Five things that every new working mum should know
Returning to work after a period of maternity leave is usually daunting for most mums, whether they are first-timers or whether they already have children. I work with a lot of professional women and physician mums who are struggling with returning to work after maternity leave or managing their working lives as mothers, and I’ve put together a few tips for anyone who is about to return to work or who has recently returned to work to help make the transition period -and the next few years – easier.
The best start in life for our children
My mother was a doctor, she was one of four women in her year at medical school and was the first female consultant in her specialty – and at the young age of 28. I was born one year before she became a consultant; she was entitled to 3 weeks maternity leave. This was the same for my brother who followed shortly after, and 17 years ago I had what felt like a meagre 18 weeks myself. With the overwhelming public health evidence of the importance of the first 1001 days of life, we know that it is good for our children’s future mental health and development to provide them with the best start in life during this key developmental period, and fortunately most employed women get a reasonable (not ideal) period of paid maternity leave in the UK.
Returning to work after maternity leave
So why then does returning to work for a mum cause so many problems and difficulties? Many women have already made trade-offs in their career and where they were planning to have a family have already chosen careers which are more family-friendly. But of course not everybody has the ability to do this, and in an ideal world all careers would be equally family-friendly because as a society we know the importance of infant mental health and early childhood development. Even within a particular career there are huge differences at team, department, and organisational levels which can make life easier or harder for a new mother. The UK Equality Act 2010 provides a legal basis to protect the employment rights associated with pregnancy and maternity, and the Employment Tribunal courts are there to uphold the implementation of the Act. Few people of course want matters to progress to a formal complaint or legal challenge, so this remains the last resort when things have gone badly wrong.
It’s not all doom and gloom, and the rise of women in the workplace and the changing nature of society has transformed the experience of motherhood and careers for many people, but there is still a huge amount to do at a societal, organisational and team level to support new mums in the workplace.

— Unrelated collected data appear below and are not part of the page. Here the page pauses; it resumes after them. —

Lemma total_pread fd ptr len off : ensures I ok (import_pread plat fd ptr len off).
Proof.
  unfold import_pread. apply ensures_or_return.
  { intros e He. eapply errs_or_return; [|exact He]. apply checked_len_errs. }
  intros n Hn. apply (ensures_bind I (fun r => ok r.1 /\ r.1 <= Z.of_nat (length r.2))).
  - apply total_with_file.
    { split; [done|]. simpl. pose proof (neg_errno_neg EBADF ltac:(compute_decision)). lia. }
    intros file h. destruct (fs_read_at file _ _ h) as [[r buf] h'] eqn:E. simpl.
    assert (forall k, r = IoOk k -> 0 <= k <= Z.of_nat (length buf)) as Hk.
    { intros k ->. apply read_at_count in E as [? ->]. done. }
    split; [apply ok_count; intros k ?%Hk; lia|].
    destruct r as [k|err]; simpl.
    + specialize (Hk k eq_refl). unfold i32_try_from. case_decide; simpl; [lia|].
      pose proof (neg_errno_neg EOVERFLOW ltac:(compute_decision)). lia.
    + pose proof (neg_errno_neg _ (io_errno_guest plat err)). lia.
  - intros [rc buf] [Hrc Hle]. cbn [fst snd] in Hrc, Hle.
    destruct (rc <=? 0); [by apply ensures_ret|].
    destruct (Z.ltb_spec (Z.of_nat (length buf)) rc); [lia|].
    apply (ensures_bind I errs_in_guest); [apply total_write_guest|]. intros w Hw.
    apply ensures_or_return; [by intros; eapply errs_or_return|]. intros. by apply ensures_ret.
Qed.

Lemma total_with_count {A} fd (f : File -> H -> io_result A * H) (res : io_result A -> Z) limit :
  (forall file h r h', f file h = (r, h') -> guest_result limit (res r)) ->
  ensures I (guest_result limit)
    (with_file fd (neg_errno EBADF) (fun file h => let '(r, h) := f file h in (res r, h))).
Proof.
  intros Hf. apply total_with_file; [done|]. intros file h. specialize (Hf file h).
  destruct (f file h) as [r h']. simpl. by eapply Hf.
Qed.

Lemma total_seek fd off wh : ensures I (guest_result i64_max) (seek plat fd off wh).
Proof.
  apply total_with_file; [done|]. intros file h.
  destruct (seek_from off wh) as [w|]; [|apply guest_error; compute_decision].
  destruct (fs_seek file w h) as [[n|err] h'] eqn:E; cbn [fst]; [|done].
  apply seek_nonneg in E. unfold i64_try_from.
  case_decide; simpl; [left; lia|apply guest_error; compute_decision].
Qed.

Lemma total_file_import c :
  call_ok c -> ensures I (guest_result (call_limit c)) (file_import plat c).
Proof.
  intros Hc. destruct c; cbn [file_import call_limit].
  - apply (ensures_bind I errs_in_guest); [by apply total_read_cstr|]. intros r Hr.
    apply ensures_or_return; [by intros; eapply errs_or_return|]. intros. apply total_open.
  - apply ensures_atomically. intros s Hs. pose proof (files_wf_remove plat fd _ Hs) as Hr.
    destruct (remove_file plat fd (inner s)) as [[file|] t]; simpl; auto using guest_zero.
    split; [done|]. by apply guest_zero.
  - apply total_pread.
  - apply (ensures_bind I errs_in_guest); [apply total_read_guest|]. intros r Hr.
    apply ensures_or_return; [by intros; eapply errs_or_return|]. intros b _.
    apply total_with_count. intros file h r' h' E. apply ok_count. intros n ->.
    by apply write_at_count in E as [? _].
  - apply total_seek.
  - unfold import_truncate. destruct (unsigned_try_from size); [|apply ensures_ret, guest_error; compute_decision].
    by apply total_with_count.
  - by apply total_with_count.
  - apply (ensures_bind I errs_in_guest); [by apply total_read_cstr|]. intros r Hr.
    apply ensures_or_return; [by intros; eapply errs_or_return|]. intros. apply total_sync_parent.
  - apply total_lock_exclusive.
Qed.
End Totality.

(** * Properties *)

(** C7. Every file import ends, without a panic, on every state with a
    well-formed table and every host that honours the [std::fs] contract: the
    result is a count, a descriptor or a position that fits the import's result
    type, or the negation of one of the guest's errnos, and never a host errno. *)
Theorem file_import_returns {H File} `{!HostFs H File} `{libc : LibcErrno}
    `{!HostFsLaws H File} plat c (s : FileSt H File) :
  files_wf plat (inner s) -> call_ok c ->
  exists rc s', run (file_import plat c) s = (Done rc, s') /\ files_wf plat (inner s') /\
    guest_result (call_limit c) rc.
Proof. intros Hs Hc. by apply total_file_import. Qed.
(* ===== verification/MemNet.v ===== *)
(** A small in-memory kernel for the socket imports: descriptors, their status
    flags and what was sent on each.  It gives the kernel parameter of the
    development a concrete value, on which the theorems' hypotheses can be
    checked and the imports run. *)

From S2P Require Import Prelude.
From S2P Require Import HostSockets.

Record MemNet := {
  open_fds : gset Z;
  status : gmap Z Z;
  sent : list (Z * list Z);
  (** The address of every peer, as the kernel spells it. *)
  peer : list Z
}.

Definition E_BADF : Z := 9.

(** The lowest free descriptor from 3. *)
Definition lowest_fd (open : gset Z) : Z :=
  default 3 (head (filter (fun fd => fd ∉ open) (seqZ 3 (Z.of_nat (size open) + 1)))).

Definition net_open (n : MemNet) : (Z * Z) * MemNet :=
  let fd := lowest_fd (open_fds n) in
  ((fd, 0), Build_MemNet ({[fd]} ∪ open_fds n) (<[fd := 0]> (status n)) (sent n) (peer n)).

Definition net_if_open (fd : Z) (r : (Z * Z) * MemNet) (n : MemNet) : (Z * Z) * MemNet :=
  if decide (fd ∈ open_fds n) then r else ((-1, E_BADF), n).

(** A kernel copies as much of an address as fits, and reports its whole length,
    at most the 128 bytes of a [sockaddr_storage]. *)
Definition net_address (fd : Z) (buf : list Z) (n : MemNet) : Z * Z * (list Z * Z) :=
  let addr := take 128 (peer n) in
  if decide (fd ∈ open_fds n)
  then ((0, 0), (take (length buf) addr ++ drop (length addr) buf, Z.of_nat (length addr)))
  else ((-1, E_BADF), (buf, Z.of_nat (length buf))).

Definition net_send (fd : Z) (bytes : list Z) (n : MemNet) : (Z * Z) * MemNet :=
  net_if_open fd
    ((Z.of_nat (length bytes), 0),
     Build_MemNet (open_fds n) (status n) (sent n ++ [(fd, bytes)]) (peer n)) n.

Definition inbox : list Z := [104; 105].

#[export] Instance mem_net : UnixSockets MemNet := {|
  sys_socket _ _ _ n := net_open n;
  sys_close fd n :=
    net_if_open fd
      ((0, 0), Build_MemNet (open_fds n ∖ {[fd]}) (delete fd (status n)) (sent n) (peer n)) n;
  sys_bind fd _ n := net_if_open fd ((0, 0), n) n;
  sys_listen fd _ n := net_if_open fd ((0, 0), n) n;
  sys_accept fd buf n :=
    let '((rc, e), a) := net_address fd buf n in
    if rc <? 0 then (((rc, e), a), n) else let '(r, n) := net_open n in ((r, a), n);
  sys_connect fd _ n := net_if_open fd ((0, 0), n) n;
  sys_name _ fd buf n := (net_address fd buf n, n);
  sys_setsockopt fd _ _ _ n := net_if_open fd ((0, 0), n) n;
  sys_getsockopt fd _ _ buf n :=
    if decide (fd ∈ open_fds n)
    then (((0, 0), (replicate (min 4 (length buf)) 0 ++ drop 4 buf,
                    Z.min 4 (Z.of_nat (length buf)))), n)
    else (((-1, E_BADF), (buf, 0)), n);
  sys_send fd bytes _ n := net_send fd bytes n;
  sys_recv fd buf _ n :=
    if decide (fd ∈ open_fds n)
    then ((Z.of_nat (min (length buf) (length inbox)), 0,
           take (length buf) inbox ++ drop (length inbox) buf), n)
    else ((-1, E_BADF, buf), n);
  sys_sendto fd bytes _ _ n := net_send fd bytes n;
  sys_recvfrom fd buf _ addr n :=
    if decide (fd ∈ open_fds n)
    then ((Z.of_nat (min (length buf) (length inbox)), 0,
           (take (length buf) inbox ++ drop (length inbox) buf, (net_address fd addr n).2)), n)
    else ((-1, E_BADF, (buf, (addr, Z.of_nat (length addr)))), n);
  sys_shutdown fd _ n := net_if_open fd ((0, 0), n) n;
  sys_fcntl fd cmd arg n :=
    net_if_open fd
      (if cmd =? 3 then ((default 0 (status n !! fd), 0), n)
       else if cmd =? 4 then
         ((0, 0), Build_MemNet (open_fds n) (<[fd := arg]> (status n)) (sent n) (peer n))
       else ((0, 0), n)) n;
  sys_poll fds _ n :=
    ((Z.of_nat (length (filter (fun p => 0 <= pfd_fd p) fds)), 0,
      (fun p => {| pfd_fd := pfd_fd p; pfd_events := pfd_events p;
                   pfd_revents := if decide (0 <= pfd_fd p) then pfd_events p else 0 |}) <$> fds), n)
|}.

(** An address of 16 bytes: [AF_INET], port 3306, 127.0.0.1. *)
Definition inet_peer : list Z := [2; 0; 12; 234; 127; 0; 0; 1] ++ replicate 8 0.
Definition mem_net_init : MemNet := Build_MemNet ∅ ∅ [] inet_peer.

5 tips to help you with returning to work after maternity leave
- Your priorities may be different. Don’t underestimate the fact that your priorities may completely change as a consequence of becoming a mother. You may have been driven by your career for the last 20 years, and find that it no longer matters so much to you or in the same way. This can be very frightening for some people, especially if their identity is very connected to their career. Be open to the fact that your priorities may change, and that you may feel like a different person. This is very normal, but may make you feel very isolated in the workplace, especially as everybody expects you to come back to work as the same person that you were when you went away. For some people their priorities are now so different that their previous job role, employer, or career are no longer a good fit for them, and that can add a lot of stress and uncertainty. Recognising that this is not uncommon, and being kind to yourself at this point in time is extremely important. It is always better in my opinion to plan an exit from a role, with a sense of what you want to move towards wherever possible, though for some people this is just not realistic and the only solution is a rapid exit.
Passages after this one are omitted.